What to produce >> Search the data for the word "IsDeoptimized" and copy every line where it occurs.

Given records >>
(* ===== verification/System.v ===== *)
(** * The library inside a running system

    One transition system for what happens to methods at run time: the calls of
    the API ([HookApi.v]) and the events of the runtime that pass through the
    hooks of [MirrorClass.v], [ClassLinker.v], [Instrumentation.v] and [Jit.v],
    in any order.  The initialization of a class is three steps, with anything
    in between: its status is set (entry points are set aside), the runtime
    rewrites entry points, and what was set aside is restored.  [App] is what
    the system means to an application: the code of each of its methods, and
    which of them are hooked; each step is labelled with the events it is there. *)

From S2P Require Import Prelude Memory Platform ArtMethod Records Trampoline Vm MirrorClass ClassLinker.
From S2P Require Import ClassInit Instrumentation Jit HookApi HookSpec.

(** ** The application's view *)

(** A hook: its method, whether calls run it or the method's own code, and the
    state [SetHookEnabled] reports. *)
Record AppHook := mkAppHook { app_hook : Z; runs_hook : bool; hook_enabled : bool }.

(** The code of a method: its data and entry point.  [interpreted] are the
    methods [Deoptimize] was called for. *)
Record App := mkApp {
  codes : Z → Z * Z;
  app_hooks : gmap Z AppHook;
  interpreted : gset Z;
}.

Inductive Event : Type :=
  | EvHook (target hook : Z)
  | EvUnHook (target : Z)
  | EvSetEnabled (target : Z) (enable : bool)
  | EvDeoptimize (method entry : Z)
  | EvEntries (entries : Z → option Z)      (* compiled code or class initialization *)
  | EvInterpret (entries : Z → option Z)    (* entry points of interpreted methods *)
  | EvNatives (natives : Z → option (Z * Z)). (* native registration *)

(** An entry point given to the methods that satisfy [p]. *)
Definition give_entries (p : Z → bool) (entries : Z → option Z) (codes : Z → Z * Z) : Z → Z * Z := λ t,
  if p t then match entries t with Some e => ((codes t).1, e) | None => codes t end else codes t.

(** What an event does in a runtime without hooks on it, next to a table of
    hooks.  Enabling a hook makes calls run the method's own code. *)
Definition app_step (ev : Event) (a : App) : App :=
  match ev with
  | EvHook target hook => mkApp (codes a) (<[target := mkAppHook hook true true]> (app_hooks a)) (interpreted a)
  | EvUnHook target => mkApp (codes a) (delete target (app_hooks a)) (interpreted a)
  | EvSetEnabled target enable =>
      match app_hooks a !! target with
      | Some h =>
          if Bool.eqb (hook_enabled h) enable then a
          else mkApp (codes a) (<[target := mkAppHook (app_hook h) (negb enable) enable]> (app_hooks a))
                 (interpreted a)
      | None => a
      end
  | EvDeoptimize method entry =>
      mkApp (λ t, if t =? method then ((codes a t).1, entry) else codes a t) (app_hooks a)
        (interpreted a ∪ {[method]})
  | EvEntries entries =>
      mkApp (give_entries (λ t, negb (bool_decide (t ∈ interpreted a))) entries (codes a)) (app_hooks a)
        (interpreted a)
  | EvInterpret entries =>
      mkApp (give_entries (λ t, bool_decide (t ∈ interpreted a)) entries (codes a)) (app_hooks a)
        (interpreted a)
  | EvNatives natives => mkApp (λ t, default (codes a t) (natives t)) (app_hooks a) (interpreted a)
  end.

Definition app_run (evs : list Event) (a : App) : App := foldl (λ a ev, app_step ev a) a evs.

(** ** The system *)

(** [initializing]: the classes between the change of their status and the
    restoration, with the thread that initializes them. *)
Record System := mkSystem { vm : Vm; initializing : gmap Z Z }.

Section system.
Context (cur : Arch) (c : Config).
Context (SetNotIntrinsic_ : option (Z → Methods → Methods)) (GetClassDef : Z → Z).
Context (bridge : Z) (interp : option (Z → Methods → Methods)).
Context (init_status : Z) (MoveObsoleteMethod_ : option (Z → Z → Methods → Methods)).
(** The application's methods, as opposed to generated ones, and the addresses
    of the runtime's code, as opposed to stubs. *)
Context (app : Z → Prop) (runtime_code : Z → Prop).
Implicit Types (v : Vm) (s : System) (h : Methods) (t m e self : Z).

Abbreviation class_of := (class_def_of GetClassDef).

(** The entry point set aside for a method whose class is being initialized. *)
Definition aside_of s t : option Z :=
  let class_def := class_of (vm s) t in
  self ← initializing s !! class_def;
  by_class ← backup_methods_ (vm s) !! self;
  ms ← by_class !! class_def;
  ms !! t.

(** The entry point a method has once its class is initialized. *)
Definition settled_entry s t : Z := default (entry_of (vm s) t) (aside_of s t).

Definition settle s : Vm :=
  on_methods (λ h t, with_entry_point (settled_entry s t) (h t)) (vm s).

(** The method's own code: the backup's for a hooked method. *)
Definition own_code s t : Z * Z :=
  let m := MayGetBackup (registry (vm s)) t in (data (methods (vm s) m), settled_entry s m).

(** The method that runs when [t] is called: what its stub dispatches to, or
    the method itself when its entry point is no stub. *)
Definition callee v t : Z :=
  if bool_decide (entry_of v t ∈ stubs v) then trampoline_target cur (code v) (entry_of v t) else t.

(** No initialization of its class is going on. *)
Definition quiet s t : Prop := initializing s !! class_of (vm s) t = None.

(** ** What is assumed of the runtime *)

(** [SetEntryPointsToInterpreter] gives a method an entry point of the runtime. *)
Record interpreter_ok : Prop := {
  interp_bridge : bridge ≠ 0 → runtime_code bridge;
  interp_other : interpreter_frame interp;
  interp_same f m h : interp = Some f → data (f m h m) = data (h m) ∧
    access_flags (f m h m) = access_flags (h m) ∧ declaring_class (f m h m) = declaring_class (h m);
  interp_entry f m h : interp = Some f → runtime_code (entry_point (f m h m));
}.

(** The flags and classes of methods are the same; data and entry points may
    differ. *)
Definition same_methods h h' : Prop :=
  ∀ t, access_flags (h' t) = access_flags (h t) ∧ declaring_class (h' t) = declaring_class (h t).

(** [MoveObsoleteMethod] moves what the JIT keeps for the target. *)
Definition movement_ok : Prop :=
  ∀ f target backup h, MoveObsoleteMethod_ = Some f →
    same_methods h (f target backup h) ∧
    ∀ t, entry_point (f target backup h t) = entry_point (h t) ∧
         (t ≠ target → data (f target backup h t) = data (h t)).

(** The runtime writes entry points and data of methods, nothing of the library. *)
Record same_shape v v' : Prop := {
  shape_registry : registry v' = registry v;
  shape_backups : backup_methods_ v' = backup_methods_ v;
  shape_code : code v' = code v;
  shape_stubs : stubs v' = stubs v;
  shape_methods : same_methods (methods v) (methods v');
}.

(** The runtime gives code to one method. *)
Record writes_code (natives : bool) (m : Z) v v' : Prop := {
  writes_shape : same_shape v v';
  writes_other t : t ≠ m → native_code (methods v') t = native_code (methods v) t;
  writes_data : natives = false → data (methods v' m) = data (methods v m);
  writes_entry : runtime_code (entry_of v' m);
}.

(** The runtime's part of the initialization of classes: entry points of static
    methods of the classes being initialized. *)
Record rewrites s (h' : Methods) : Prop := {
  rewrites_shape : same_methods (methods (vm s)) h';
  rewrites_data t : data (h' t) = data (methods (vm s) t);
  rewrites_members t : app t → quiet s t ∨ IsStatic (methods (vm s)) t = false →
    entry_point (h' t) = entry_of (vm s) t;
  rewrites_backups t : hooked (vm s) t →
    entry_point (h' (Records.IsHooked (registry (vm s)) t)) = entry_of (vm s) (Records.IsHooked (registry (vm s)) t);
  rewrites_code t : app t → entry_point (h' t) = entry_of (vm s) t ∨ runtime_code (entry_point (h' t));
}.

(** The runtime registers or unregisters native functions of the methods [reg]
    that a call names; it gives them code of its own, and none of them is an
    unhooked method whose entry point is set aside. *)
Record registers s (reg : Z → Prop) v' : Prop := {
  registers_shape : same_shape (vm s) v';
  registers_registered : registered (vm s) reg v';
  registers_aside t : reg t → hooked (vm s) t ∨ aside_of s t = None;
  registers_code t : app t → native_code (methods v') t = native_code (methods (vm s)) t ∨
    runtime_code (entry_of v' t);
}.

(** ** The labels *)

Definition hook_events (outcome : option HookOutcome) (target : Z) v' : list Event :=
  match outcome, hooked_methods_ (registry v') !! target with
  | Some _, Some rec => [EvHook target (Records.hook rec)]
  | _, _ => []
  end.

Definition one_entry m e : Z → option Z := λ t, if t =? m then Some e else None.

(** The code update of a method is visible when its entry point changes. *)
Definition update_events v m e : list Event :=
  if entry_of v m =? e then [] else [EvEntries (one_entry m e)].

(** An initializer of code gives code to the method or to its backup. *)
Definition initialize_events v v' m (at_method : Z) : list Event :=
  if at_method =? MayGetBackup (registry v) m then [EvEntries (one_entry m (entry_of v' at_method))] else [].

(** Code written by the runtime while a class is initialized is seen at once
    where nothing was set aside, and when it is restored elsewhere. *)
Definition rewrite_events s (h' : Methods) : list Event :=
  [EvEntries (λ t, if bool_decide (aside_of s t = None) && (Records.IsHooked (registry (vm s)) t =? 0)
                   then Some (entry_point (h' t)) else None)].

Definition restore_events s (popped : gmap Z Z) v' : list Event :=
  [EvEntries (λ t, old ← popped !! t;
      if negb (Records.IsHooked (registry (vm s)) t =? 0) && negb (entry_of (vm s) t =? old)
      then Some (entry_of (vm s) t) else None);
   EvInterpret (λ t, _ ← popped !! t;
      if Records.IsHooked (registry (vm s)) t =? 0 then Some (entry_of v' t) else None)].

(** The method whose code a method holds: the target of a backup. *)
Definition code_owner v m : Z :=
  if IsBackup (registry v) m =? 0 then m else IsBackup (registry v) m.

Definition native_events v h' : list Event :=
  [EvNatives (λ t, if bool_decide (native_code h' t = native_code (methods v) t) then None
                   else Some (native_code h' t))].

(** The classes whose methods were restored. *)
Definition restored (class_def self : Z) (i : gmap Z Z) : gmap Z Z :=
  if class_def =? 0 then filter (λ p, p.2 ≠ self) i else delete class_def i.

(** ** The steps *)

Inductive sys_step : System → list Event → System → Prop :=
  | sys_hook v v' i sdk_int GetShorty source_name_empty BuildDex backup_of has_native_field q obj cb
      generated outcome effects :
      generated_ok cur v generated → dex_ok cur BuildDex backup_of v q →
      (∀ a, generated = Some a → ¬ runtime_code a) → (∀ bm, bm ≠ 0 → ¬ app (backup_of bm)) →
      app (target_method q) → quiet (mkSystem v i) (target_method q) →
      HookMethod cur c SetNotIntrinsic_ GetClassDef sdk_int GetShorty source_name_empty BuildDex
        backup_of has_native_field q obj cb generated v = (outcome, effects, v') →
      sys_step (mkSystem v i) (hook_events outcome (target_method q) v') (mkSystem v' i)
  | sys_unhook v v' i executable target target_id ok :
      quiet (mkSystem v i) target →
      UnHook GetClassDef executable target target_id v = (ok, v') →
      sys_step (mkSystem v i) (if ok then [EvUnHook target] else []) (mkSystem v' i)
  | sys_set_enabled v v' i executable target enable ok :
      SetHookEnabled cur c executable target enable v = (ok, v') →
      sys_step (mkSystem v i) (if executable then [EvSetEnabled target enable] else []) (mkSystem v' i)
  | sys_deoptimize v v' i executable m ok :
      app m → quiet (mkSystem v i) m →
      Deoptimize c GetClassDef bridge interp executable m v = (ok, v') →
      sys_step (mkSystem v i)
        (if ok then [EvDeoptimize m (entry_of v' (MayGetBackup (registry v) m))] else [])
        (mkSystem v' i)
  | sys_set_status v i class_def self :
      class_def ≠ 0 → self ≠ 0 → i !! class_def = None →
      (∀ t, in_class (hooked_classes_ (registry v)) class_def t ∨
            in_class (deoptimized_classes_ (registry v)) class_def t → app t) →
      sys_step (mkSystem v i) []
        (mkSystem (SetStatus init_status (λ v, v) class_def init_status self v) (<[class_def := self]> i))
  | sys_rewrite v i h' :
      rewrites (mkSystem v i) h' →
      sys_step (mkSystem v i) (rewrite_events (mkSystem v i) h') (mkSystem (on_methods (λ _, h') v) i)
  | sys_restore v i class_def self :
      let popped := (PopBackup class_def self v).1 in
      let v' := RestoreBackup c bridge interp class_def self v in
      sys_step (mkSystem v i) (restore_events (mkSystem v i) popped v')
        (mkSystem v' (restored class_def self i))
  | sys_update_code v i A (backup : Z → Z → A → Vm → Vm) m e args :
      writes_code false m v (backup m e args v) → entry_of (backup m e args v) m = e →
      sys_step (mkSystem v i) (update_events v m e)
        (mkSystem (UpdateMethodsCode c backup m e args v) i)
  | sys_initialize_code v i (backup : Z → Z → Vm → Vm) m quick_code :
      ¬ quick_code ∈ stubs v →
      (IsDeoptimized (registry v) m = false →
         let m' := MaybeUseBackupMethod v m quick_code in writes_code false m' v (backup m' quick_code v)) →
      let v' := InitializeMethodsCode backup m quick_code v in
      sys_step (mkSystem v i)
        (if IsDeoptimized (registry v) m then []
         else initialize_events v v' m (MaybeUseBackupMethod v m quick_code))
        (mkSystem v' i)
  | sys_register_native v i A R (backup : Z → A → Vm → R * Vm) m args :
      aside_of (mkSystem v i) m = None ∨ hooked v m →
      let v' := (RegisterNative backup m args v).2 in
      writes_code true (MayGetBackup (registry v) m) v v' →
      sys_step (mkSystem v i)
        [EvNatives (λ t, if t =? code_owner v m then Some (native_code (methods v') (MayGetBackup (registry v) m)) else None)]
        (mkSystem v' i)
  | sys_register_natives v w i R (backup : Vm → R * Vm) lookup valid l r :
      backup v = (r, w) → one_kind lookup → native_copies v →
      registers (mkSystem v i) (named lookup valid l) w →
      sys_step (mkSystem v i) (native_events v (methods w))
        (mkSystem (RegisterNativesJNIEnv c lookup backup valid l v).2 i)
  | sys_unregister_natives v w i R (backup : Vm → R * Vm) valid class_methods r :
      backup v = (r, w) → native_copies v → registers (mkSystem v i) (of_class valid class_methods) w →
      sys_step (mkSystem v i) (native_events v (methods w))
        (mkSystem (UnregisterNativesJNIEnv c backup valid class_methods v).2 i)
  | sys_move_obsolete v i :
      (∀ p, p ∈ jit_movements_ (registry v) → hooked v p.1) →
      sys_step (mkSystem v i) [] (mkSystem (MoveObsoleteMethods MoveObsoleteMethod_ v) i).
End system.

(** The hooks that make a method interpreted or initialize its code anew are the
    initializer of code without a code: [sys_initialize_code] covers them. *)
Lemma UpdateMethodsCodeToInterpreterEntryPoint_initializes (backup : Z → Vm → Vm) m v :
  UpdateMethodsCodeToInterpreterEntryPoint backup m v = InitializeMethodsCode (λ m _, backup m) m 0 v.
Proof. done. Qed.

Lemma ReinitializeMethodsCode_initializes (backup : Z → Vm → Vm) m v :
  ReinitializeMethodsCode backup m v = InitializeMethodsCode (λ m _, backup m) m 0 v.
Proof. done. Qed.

Result for this exercise >>
      (IsDeoptimized (registry v) m = false →
        (if IsDeoptimized (registry v) m then []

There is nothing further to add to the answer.